Do you know the telltale signs that may indicate a potential episode of depression? An unmistakable signal is when previously enjoyable activities bring little to no pleasure (“anhedonia”). I become particularly concerned when a client is suffering sleeplessness or significant sleep disruption. Some researchers believe that insomnia is both a product of depression, and the engine that drives it. A sense of meaningless or hopelessness about the future is a clear signal of the onset of depression. Isolation from relationships is common in the depressed, and should be taken seriously by concerned friends and family members. Emotional reactions that don’t seem to fit the circumstances at hand can be important indicators. Look for an exaggerated temper, or frequent tearfulness. A genetic predisposition for depression should also be considered relevant. Substance abuse may be an attempt at self-medicating an underlying depression. It must be treated prior to working with its antecedent.

What Can I Do To Prevent Depression: Follow Dr. Tom’s Resilience Research (Of Course!)
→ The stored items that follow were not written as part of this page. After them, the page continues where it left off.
Ltac columns :=
  unfold column;
  repeat match goal with
  | |- context [column_index ?n] =>
      let i := eval vm_compute in (column_index n) in
      change (column_index n) with i
  end;
  cbn [mbind option_bind lookup list_lookup].

Section Rows.
Context {W : Type} `{PyRandom W} `{NumpyRandom W}.

(** C9.  In every generated row the join_date column holds the very value
    sampled for registration_date, null sentinel or not: it is the result
    [v] of the single call of the date generator, and the next draw (the
    login time) starts from the state [w2] that call left, so nothing is
    drawn for join_date. *)
Theorem join_date_is_registration_date (user_id : Z) (w : W) :
  let row := fst (generate_row user_id w) in
  ∃ (w1 w2 : W) (v : string),
    generate_date_with_null_probability
      (Py.date 2023 1 1) (Py.date 2023 12 31) 0.01 w1 = (v, w2) ∧
    column "registration_date" row = Some v ∧
    column "join_date" row = Some v ∧
    column "last_login_time" row =
      Some (fst (generate_time_with_null_probability 0.02 w2)).
Proof.
  unfold generate_row. run.
  match goal with
  | E : generate_date_with_null_probability _ _ _ ?w1 = (?v, ?w2) |- _ =>
      exists w1, w2, v; split; [exact E|]
  end.
  match goal with
  | E : generate_time_with_null_probability _ _ = _ |- _ => rewrite E
  end.
  columns. done.
Qed.


(** *** The null injector *)

(** The contract of the spec (4.2), word for word: draw a uniform number;
    below the null probability return one of the five sentinels chosen by
    [random.choice], instead of calling the wrapped generator. *)
Definition null_injector (null_prob : Q) (wrapped : State W string)
    : State W string :=
  let* u := random_random in
  if Py.Qltb u null_prob then Random.choice null_types else wrapped.

(** What each generator runs after its null check. *)
Definition boolean_value : State W string :=
  Random.choice ["true"; "false"].

Definition float_value (min_val max_val : Q) : State W string :=
  let* x := Random.uniform min_val max_val in
  ret (Py.format_f 2 x).

Definition integer_value (min_val max_val : Z) : State W string :=
  let* n := Random.randint min_val max_val in
  ret (Py.str n).

Definition date_value (start_date end_date : Z) : State W string :=
  let* random_days := Random.randint 0 (end_date - start_date) in
  ret (Py.strftime_Ymd (start_date + random_days)).

Definition clock (hour minute second : Z) : string :=
  Py.format_0d 2 hour +:+ ":" +:+ Py.format_0d 2 minute +:+ ":" +:+
  Py.format_0d 2 second.

Definition time_value : State W string :=
  let* hour := Random.randint 0 23 in
  let* minute := Random.randint 0 59 in
  let* second := Random.randint 0 59 in
  ret (clock hour minute second).

Definition datetime_value (start_date end_date : Z) : State W string :=
  let* random_days := Random.randint 0 (end_date - start_date) in
  let* hour := Random.randint 0 23 in
  let* minute := Random.randint 0 59 in
  let* second := Random.randint 0 59 in
  let* millisecond := Random.randint 0 999 in
  ret (Py.strftime_Ymd (start_date + random_days) +:+ "T" +:+
       Py.format_0d 2 hour +:+ ":" +:+ Py.format_0d 2 minute +:+ ":" +:+
       Py.format_0d 2 second +:+ "." +:+ Py.format_0d 3 millisecond +:+ "Z").

Definition username_value : State W string :=
  let* first := Random.choice first_names in
  let* last := Random.choice last_names in
  ret (first +:+ "_" +:+ last).

(** [g] draws first, answers with [random.choice(null_types)] from the
    state the draw left when the draw is below [null_prob], and with
    [wrapped] from that state otherwise. *)
Definition injects_nulls (null_prob : Q) (wrapped g : State W string) : Prop :=
  ∀ w : W,
    let (u, w1) := random_random w in
    ((u < null_prob)%Q →
       g w = Random.choice null_types w1 ∧ fst (g w) ∈ null_types) ∧
    ((null_prob <= u)%Q → g w = wrapped w1).

Lemma Qltb_true (x y : Q) : Py.Qltb x y = true ↔ (x < y)%Q.
Proof.
  unfold Py.Qltb. rewrite negb_true_iff, <- not_true_iff_false, Qle_bool_iff.
  split; [apply Qnot_le_lt | apply Qlt_not_le].
Qed.

Lemma Qltb_false (x y : Q) : Py.Qltb x y = false ↔ (y <= x)%Q.
Proof.
  unfold Py.Qltb. rewrite negb_false_iff. apply Qle_bool_iff.
Qed.

Lemma null_types_choice (w : W) : fst (Random.choice null_types w) ∈ null_types.
Proof. by apply RandomFacts.choice_elem. Qed.

Lemma null_injector_injects (null_prob : Q) (wrapped : State W string) :
  injects_nulls null_prob wrapped (null_injector null_prob wrapped).
Proof.
  intros w. unfold null_injector, bind.
  destruct (random_random w) as [u w1]. split.
  - intros Hlt. apply Qltb_true in Hlt. rewrite Hlt.
    split; [done | apply null_types_choice].
  - intros Hle. apply Qltb_false in Hle. by rewrite Hle.
Qed.

Lemma null_injector_domain (P : string → Prop) (null_prob : Q)
    (wrapped : State W string) (w : W) :
  (∀ w', P (fst (wrapped w'))) →
  fst (null_injector null_prob wrapped w) ∈ null_types ∨
  P (fst (null_injector null_prob wrapped w)).
Proof.
  intros HP. unfold null_injector, bind.
  destruct (random_random w) as [u w1].
  destruct (Py.Qltb u null_prob); [left; apply null_types_choice | right; apply HP].
Qed.

Lemma boolean_is_injector (p : Q) :
  generate_boolean_with_null_probability p = null_injector p boolean_value.
Proof. reflexivity. Qed.

Lemma float_is_injector (lo hi p : Q) :
  generate_float_with_null_probability lo hi p = null_injector p (float_value lo hi).
Proof. reflexivity. Qed.

Lemma integer_is_injector (lo hi : Z) (p : Q) :
  generate_integer_with_null_probability lo hi p =
  null_injector p (integer_value lo hi).
Proof. reflexivity. Qed.

Lemma date_is_injector (s e : Z) (p : Q) :
  generate_date_with_null_probability s e p = null_injector p (date_value s e).
Proof. reflexivity. Qed.

Lemma time_is_injector (p : Q) :
  generate_time_with_null_probability p = null_injector p time_value.
Proof. reflexivity. Qed.

Lemma datetime_is_injector (s e : Z) (p : Q) :
  generate_datetime_with_null_probability s e p =
  null_injector p (datetime_value s e).
Proof. reflexivity. Qed.

(** [generate_username] tests the draw the other way round. *)
Lemma username_cases (w : W) :
  let (u, w1) := random_random w in
  ((u < 0.8)%Q → generate_username w = username_value w1) ∧
  ((0.8 <= u)%Q →
     generate_username w = Random.choice null_types w1 ∧
     fst (generate_username w) ∈ null_types).
Proof.
  unfold generate_username, bind.
  destruct (random_random w) as [u w1]. split.
  - intros Hlt. apply Qltb_true in Hlt. by rewrite Hlt.
  - intros Hle. apply Qltb_false in Hle. rewrite Hle.
    split; [done | apply null_types_choice].
Qed.

(** *** Declared domains of the columns *)

Definition any_integer (v : string) : Prop := ∃ n : Z, v = Py.str n.

Definition integer (lo hi : Z) (v : string) : Prop :=
  ∃ n : Z, lo ≤ n ≤ hi ∧ v = Py.str n.

Definition at_least (lo : Z) (v : string) : Prop :=
  ∃ n : Z, lo ≤ n ∧ v = Py.str n.

Definition two_decimals (lo hi : Q) (v : string) : Prop :=
  ∃ x : Q, (lo <= x)%Q ∧ (x <= hi)%Q ∧ v = Py.format_f 2 x.

Definition one_of (l : list string) (v : string) : Prop := v ∈ l.

Definition day (start_date end_date : Z) (v : string) : Prop :=
  ∃ d : Z, start_date ≤ d ≤ end_date ∧ v = Py.strftime_Ymd d.

Definition time_of_day (v : string) : Prop :=
  ∃ h m s : Z, 0 ≤ h ≤ 23 ∧ 0 ≤ m ≤ 59 ∧ 0 ≤ s ≤ 59 ∧ v = clock h m s.

Definition timestamp (start_date end_date : Z) (v : string) : Prop :=
  ∃ d h m s ms : Z,
    start_date ≤ d ≤ end_date ∧ 0 ≤ h ≤ 23 ∧ 0 ≤ m ≤ 59 ∧ 0 ≤ s ≤ 59 ∧
    0 ≤ ms ≤ 999 ∧
    v = Py.strftime_Ymd d +:+ "T" +:+ Py.format_0d 2 h +:+ ":" +:+
        Py.format_0d 2 m +:+ ":" +:+ Py.format_0d 2 s +:+ "." +:+
        Py.format_0d 3 ms +:+ "Z".

Definition user_name (v : string) : Prop :=
  ∃ first last : string,
    first ∈ first_names ∧ last ∈ last_names ∧ v = first +:+ "_" +:+ last.

Definition os_version_of_some_device (v : string) : Prop :=
  ∃ (device : string) (versions : list string),
    OS_VERSIONS !! device = Some versions ∧ v ∈ versions.

Definition version (v : string) : Prop :=
  ∃ major minor patch : Z,
    1 ≤ major ≤ 3 ∧ 0 ≤ minor ≤ 9 ∧ 0 ≤ patch ≤ 9 ∧
    v = Py.str major +:+ "." +:+ Py.str minor +:+ "." +:+ Py.str patch.

Definition coordinate (proj : Q * Q → Q) (v : string) : Prop :=
  ∃ (city : Q * Q) (x : Q),
    city ∈ cities ∧ (proj city + -0.1 <= x)%Q ∧ (x <= proj city + 0.1)%Q ∧
    v = Py.format_f 4 x.

Definition Y2023 : Z * Z := (Py.date 2023 1 1, Py.date 2023 12 31).

(** The schema: every column with the domain its generator declares. *)
Definition field_specs : list (string * (string → Prop)) :=
  [("user_id", any_integer);
   ("age", integer 18 75);
   ("income", integer 20000 200000);
   ("is_active", one_of ["true"; "false"]);
   ("registration_date", day Y2023.1 Y2023.2);
   ("last_login_time", time_of_day);
   ("premium_tier", one_of PREMIUM_TIERS);
   ("country_code", one_of COUNTRIES);
   ("score", two_decimals 0.0 100.0);
   ("rating", two_decimals 1.0 5.0);
   ("has_verified_email", one_of ["true"; "false"]);
   ("username", user_name);
   ("created_at", timestamp Y2023.1 Y2023.2);
   ("login_count", integer 0 500);
   ("subscription_type", one_of SUBSCRIPTION_TYPES);
   ("payment_method", one_of PAYMENT_METHODS);
   ("account_balance", two_decimals 0.0 10000.0);
   ("monthly_spend", two_decimals 0.0 500.0);
   ("is_premium", one_of ["true"; "false"]);
   ("email_domain", one_of EMAIL_DOMAINS);
   ("join_date", day Y2023.1 Y2023.2);
   ("timezone", one_of timezones);
   ("last_purchase_date", timestamp Y2023.1 Y2023.2);
   ("referral_source", one_of REFERRAL_SOURCES);
   ("device_type", one_of DEVICE_TYPES);
   ("os_version", os_version_of_some_device);
   ("app_version", version);
   ("location_lat", coordinate fst);
   ("location_lng", coordinate snd);
   ("session_duration", at_least 300);
   ("page_views", at_least 5);
   ("conversion_rate", two_decimals 0.0 0.1);
   ("churn_probability", two_decimals 0.0 1.0)].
A habit of aerobic exercise at least four times a week should be considered a must! Speaking of “a must,” sleep hygiene is the hottest topic in wellness literature. Don’t forget the three most important rules of depression mitigation: Relationships, Relationships, Relationships. As the weather turns, connect with significant friendships early and often! Regular daily, or twice-a-day meditation has been shown to increase happiness, and decrease the incidence of anxiety and depression. When a Christian practices meditation according to their spiritual theology, it is called “contemplation,” and aims at intimacy with God. Religious practices rooted in a community can feed two birds with one crumb. A hobby, that while not therapy, but “therapeutic” can work wonders as a preventative measure (e.g. sewing, wood working, gardening, fishing, hunting, etc…). The benefits of nature are well documented in building up the human spirit. Do you have cold weather gear for hiking? Finally, for those with Seasonal Affective Disorder, light boards have been shown to reduce the incidence of depression.